OSB riski taşıyan bireye ait bilgi ya da belgelerin eğitsel değerlendirme ve tanılama sürecine dahil edilen bir evrak süreci alt teması ile yüksek oranda Sağlık Kurulu Raporunun takip edildiği görülmektedir. Bireysel gelişim raporunun takibi ve incelenmesi düşük orandadır. Oysaki bireyin performansını sınıf öğretmeni ve okuldan gelen Bireysel gelişim Raporu da en az Sağlık Kurulu raporu kadar bireye ait bilgi içermektedir. Bu yüzden bu araştırmada çıkan bu sonuç bireysel gelişim raporlarının eksik bilgi düzeyinde olduğu ya da gereken önemim verilmemesi durumunu yansıtıyor olabilir.
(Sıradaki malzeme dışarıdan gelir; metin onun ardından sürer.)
(* ===== verification/LoadCli.v ===== *)
(** * The load generator's command line (tools/loadtest/loadgen/src/cli.rs)

    Both subcommands are loops over the arguments: an option sets a field, or
    takes the next argument as its value.  [print_run] writes arguments back;
    what it writes parses to what it was given, and nothing that parses is
    outside the bounds the runner relies on. *)
From S2P Require Export Text.

(** ** [str] methods *)

(** [s.strip_suffix(p)] *)
Definition strip_suffix (s p : string) : option string :=
  if ends_with s p
  then Some (of_bytes (take (String.length s - String.length p) (as_bytes s)))
  else None.

(** [s.split_once(sep)] for one byte *)
Fixpoint bytes_split_once (sep : ascii) (l : bytes) : option (bytes * bytes) :=
  match l with
  | [] => None
  | b :: rest =>
      if Ascii.eqb b sep then Some ([], rest)
      else match bytes_split_once sep rest with
           | Some (k, v) => Some (b :: k, v)
           | None => None
           end
  end.
Definition split_once (sep : ascii) (s : string) : option (string * string) :=
  match bytes_split_once sep (as_bytes s) with
  | Some (k, v) => Some (of_bytes k, of_bytes v)
  | None => None
  end.

(** ** Data *)

Inductive Protocol := Http1 | Http2.
Inductive ResponseMode := Json | Sse.

Record RunArgs := {
  url : string;
  protocol : Protocol;
  concurrency : Z;
  requests : option Z;
  duration_ : option Duration;
  method : string;
  headers : list (string * string);
  body : bytes;
  mode : ResponseMode;
  ca : option string;
  insecure : bool;
  read_bytes_per_sec : option Z;
  write_bytes_per_sec : option Z;
  stop_read_after : option Duration;
  hold_after_stop : Duration;
  timeout : Duration;
  jsonl : bool;
  no_keepalive : bool;
}.

Inductive SlowStage := Tcp | Tls | Header | Body | H2Preface.

Record SlowArgs := {
  target : string;
  connections : Z;
  stage : SlowStage;
  slow_ca : option string;
  slow_insecure : bool;
  interval : Duration;
  hold : Duration;
  header : string;
  body_byte : ascii;
}.

Inductive Command := Run (args : RunArgs) | Slowloris (args : SlowArgs) | Help.

(** ** Operations *)

Definition from_millis (n : Z) : Duration := n * 1000000.

(** [duration] *)
Definition duration (s : string) : result string Duration :=
  let e := "invalid duration: " +:+ s in
  match strip_suffix s "ms" with
  | Some v => ok_or (from_millis <$> parse_u64 v) e
  | None =>
      match strip_suffix s "s" with
      | Some v => ok_or (Dur.from_secs <$> parse_u64 v) e
      | None => ok_or (Dur.from_secs <$> parse_u64 s) e
      end
  end.

(** An arm of the loop: it sets a field, or it calls [value] with the name of
    the option and sets a field from what it got, or it refuses the option. *)
Inductive Arm (A : Type) :=
| Flag (set : A -> A)
| Valued (flag : string) (set : string -> A -> result string A)
| Unknown (e : string).
Arguments Flag {A} set.
Arguments Valued {A} flag set.
Arguments Unknown {A} e.

(** [while i < args.len() { match args[i] { .. } i += 1; }] with [value] *)
Fixpoint option_loop {A} (arm : string -> Arm A) (args : list string) (out : A) : result string A :=
  match args with
  | [] => Ok out
  | a :: rest =>
      match arm a with
      | Flag set => option_loop arm rest (set out)
      | Unknown e => Err e
      | Valued flag set =>
          match rest with
          | [] => Err (flag +:+ " requires a value")
          | v :: rest =>
              match set v out with
              | Ok out => option_loop arm rest out
              | Err e => Err e
              end
          end
      end
  end.

(** The defaults of [parse_run]. *)
Definition run_default : RunArgs :=
  {| url := ""; protocol := Http1; concurrency := 1; requests := None; duration_ := None;
     method := "POST"; headers := []; body := as_bytes "{}"; mode := Json; ca := None;
     insecure := false; read_bytes_per_sec := None; write_bytes_per_sec := None;
     stop_read_after := None; hold_after_stop := Dur.from_secs 60; timeout := Dur.from_secs 120;
     jsonl := false; no_keepalive := false |}.

(** The defaults of [parse_slow]. *)
Definition slow_default : SlowArgs :=
  {| target := ""; connections := 1; stage := Tcp; slow_ca := None; slow_insecure := false;
     interval := Dur.from_secs 1; hold := Dur.from_secs 10;
     header := "GET / HTTP/1.1" +:+ String CR (String LF "Host: localhost")
               +:+ String CR (String LF "X-Slow: ");
     body_byte := "x"%char |}.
Bireysel gelişim raporlarıyla ilgili ilerleyen dönemlerde bir araştırma yapılarak gerçek nedenin ortaya çıkması sağlanabilir.

OSB riski taşıyan bireyleri eğitsel değerlendirme ve tanılamada kullanılan özel araç gereç ve testler alt teması ile; %100 oranda genel zekâ testlerinin kullanıldığı görülmektedir. Oysaki RAM’da OSB olan bireylerin eğitsel tanılama ve değerlendirmede

izlenen süreçte standart bir sürecin olmadığı ve her durumda zekâ testlerinin kullanılmadığı görülmüştü. Bu aşamada ise bir standart ortaya çıkmıştır. Çıkan standart yöntem genel zekâ testleri olarak görülse de diğer sonuçlar ele alındığında OSB riski olan grubu eğitsel değerlendirme ve tanılama için kullanılan bir standardın olmadığı ortaya çıkmıştır.

OSB riski taşıyan bireyin ailesinin bireyi değerlendirme ve tanılama aşamasında katılım durumu alt teması incelendiğinde %100 oranda sadece görüşme anında katılım durumları olduğu görülmüştür. Oysaki ailelerin her aşamada katılım hakları yasal olarak belirtilmiş olduğu halde bu araştırma sonuçlarına göre sadece görüşme anında katıldıkları; değerlendirme ve karar verme sürecinde katılmadıkları görülmektedir.